Revisión de Jason Bourne

Lo vemos pasar junto a un Superdroga, pasar por la inmigración del aeropuerto y desaparecer mientras intenta evitar a las autoridades. También tenemos un pequeño diálogo precioso, con Matt Damon una vez que se ha vuelto a poner la ropa después de algo temprano, no del todo seguro de por qué está ahí. Club de lucha acción que aprovecha la capacidad del personaje para mezclarse. Sin embargo, The Bourne Absence tiene un efecto, ya que cuando llega a la pantalla y despierta vida en un punto con una voz casi cristiana de Bale Batman, es aún más eficaz. Damon sabe por qué funciona este personaje, y sabe que presumir no es parte del trato.

Crucialmente, Paul Greengrass también sabe firmemente lo que está haciendo. Porque una vez que has aceptado que esto es Bourne suplementario, simplemente no puedes evitar ser absorbido por la audacia de sus secuencias de acción. El legado de Bourne nunca tuvo esto: su acción se sintió forzada, los cortes se sintieron mal y se sacrificó la fluidez.

Sin embargo, Greengrass organiza una persecución prolongada a través de un mitin contra la austeridad en Grecia que al instante se siente importante, emocionante e inquietante. Sus frenéticos recortes a una sala de control de la CIA, merodeados por el director de Tommy Lee Jones Robert Dewey (no del todo igual de siniestro de David Strathairn, pero diablos: todavía tienes a Tommy Lee Jones, como Sam Gerard con menos carrera y un sentido reducido de humor).

Tan fuerte como es, ni siquiera es la mejor secuencia de la película: mientras Jason Bourne puede tener demasiados, hay dos o tres pasajes de acción realmente prolongados que Michael Bay podría aprender, bueno, más o menos todo desde. Estamos muy claramente en compañía de expertos, que saben lo que están haciendo.

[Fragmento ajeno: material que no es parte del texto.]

(** C5 A collection, with a mark stack of any size: a chain is kept, with its contents,
    exactly when its head is reachable from the roots through aligned pointers to
    heads; all blocks of the others are freed, and of these exactly the objects with
    a finaliser bit and a type are finalised, each once.  No block stays marked,
    the search for free blocks starts at the beginning again, and the locks are as
    before.  The tracing loops terminate. *)
Theorem gc_collect_correct roots s : heap_ok s -> unmarked_heap s -> 0 <= gc_lock_depth s < 2 ^ 16 ->
  exists s', gc_collect roots s = Some (tt, s')
  /\ (forall h, (h < total_blocks s)%nat -> kind s h = AT_HEAD ->
        reachable s roots h /\ (forall i, (i < clen s h)%nat -> kind s' (h + i) = kind s (h + i))
        \/ ~ reachable s roots h /\ forall i, (i < clen s h)%nat -> kind s' (h + i) = AT_FREE)
  /\ (forall b, (b < total_blocks s)%nat -> kind s b = AT_FREE -> kind s' b = AT_FREE)
  /\ gc_pool s' = gc_pool s /\ chains_ok s' /\ gc_last_free_atb_index s' = 0%nat /\ gc_lock_depth s' = gc_lock_depth s
  /\ exists dels, finalised s' = finalised s ++ dels /\ NoDup dels
     /\ forall b, b ∈ dels <-> (b < total_blocks s)%nat /\ kind s b = AT_HEAD /\ ~ reachable s roots b /\ has_del s b = true.
Proof.
  intros H Hu Hl. destruct (gc_collect_run roots s H Hu Hl) as (s' & Hrun & C & Hl'). exists s'. split; [done|].
  split; [|split; [apply C|split; [apply C|split; [by apply (collected_chains roots s)|split; [apply C|split; [done|apply C] ] ] ] ] ].
  intros h Hh Hk. destruct (c_dec _ _ _ C h Hh) as [Hr|Hr]; [left|right]; (split; [done|]); intros i Hi.
  - by apply (c_kept _ _ _ C).
  - by apply (c_freed _ _ _ C).
Qed.

(** [gc_sweep_all] frees every block and finalises every object that has a
    finaliser bit and a type. *)
Theorem gc_sweep_all_correct s : heap_ok s -> unmarked_heap s -> 0 <= gc_lock_depth s < 2 ^ 16 ->
  exists s', gc_sweep_all s = Some (tt, s') /\ (forall b, (b < total_blocks s)%nat -> kind s' b = AT_FREE /\ (kind s b = AT_HEAD -> ftb s' b = false))
  /\ exists dels, finalised s' = finalised s ++ dels /\ NoDup dels
     /\ forall b, b ∈ dels <-> (b < total_blocks s)%nat /\ kind s b = AT_HEAD /\ has_del s b = true.
Proof.
  intros H Hu Hl. destruct (gc_sweep_all_run s H Hu Hl) as (s' & Hrun & C & _). exists s'. split; [done|].
  assert (Hr : forall h, ~ reachable s [] h).
  { intros h. induction 1 as [c (q & Hq & _)|]; [by apply elem_of_nil in Hq|done]. }
  split; [|destruct (c_log _ _ _ C) as (dels & ? & ? & Hd); exists dels; split; [done|]; split; [done|]; intros b; rewrite Hd;
    split; [by intros (? & ? & _ & ?)|by intros (? & ? & ?); split_and!; try done; apply Hr] ].
  intros b Hb. split.
  - destruct (collected_kind [] s s' b H Hu C Hb) as [|(_ & h & Hh & _)]; [done|]. by destruct (Hr h).
  - intros Hk. destruct (ftb s' b) eqn:E; [|done]. apply (c_ftb _ _ _ C) in E; [|done]. by destruct (Hr b); apply E.
Qed.

End Collect.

Greengrass, mientras tanto, también lleva a Bourne por todo el mundo, nunca se sumerge en las atracciones turísticas, sino que encuentra las áreas más arenosas y menos vistas de ciudades conocidas, con una historia que también está llena de preocupaciones contemporáneas. Obtiene una dosis de Wikileaks, la proliferación de aplicaciones que devoran la privacidad, hay una pequeña muestra de la necesidad de patriotismo y una parte de la cultura de vigilancia más amplia. Todo en medio de una superproducción de verano. Se siente más importante porque, aparte de Christopher Nolan, nadie más piensa en hacer cosas como esta a tal escala.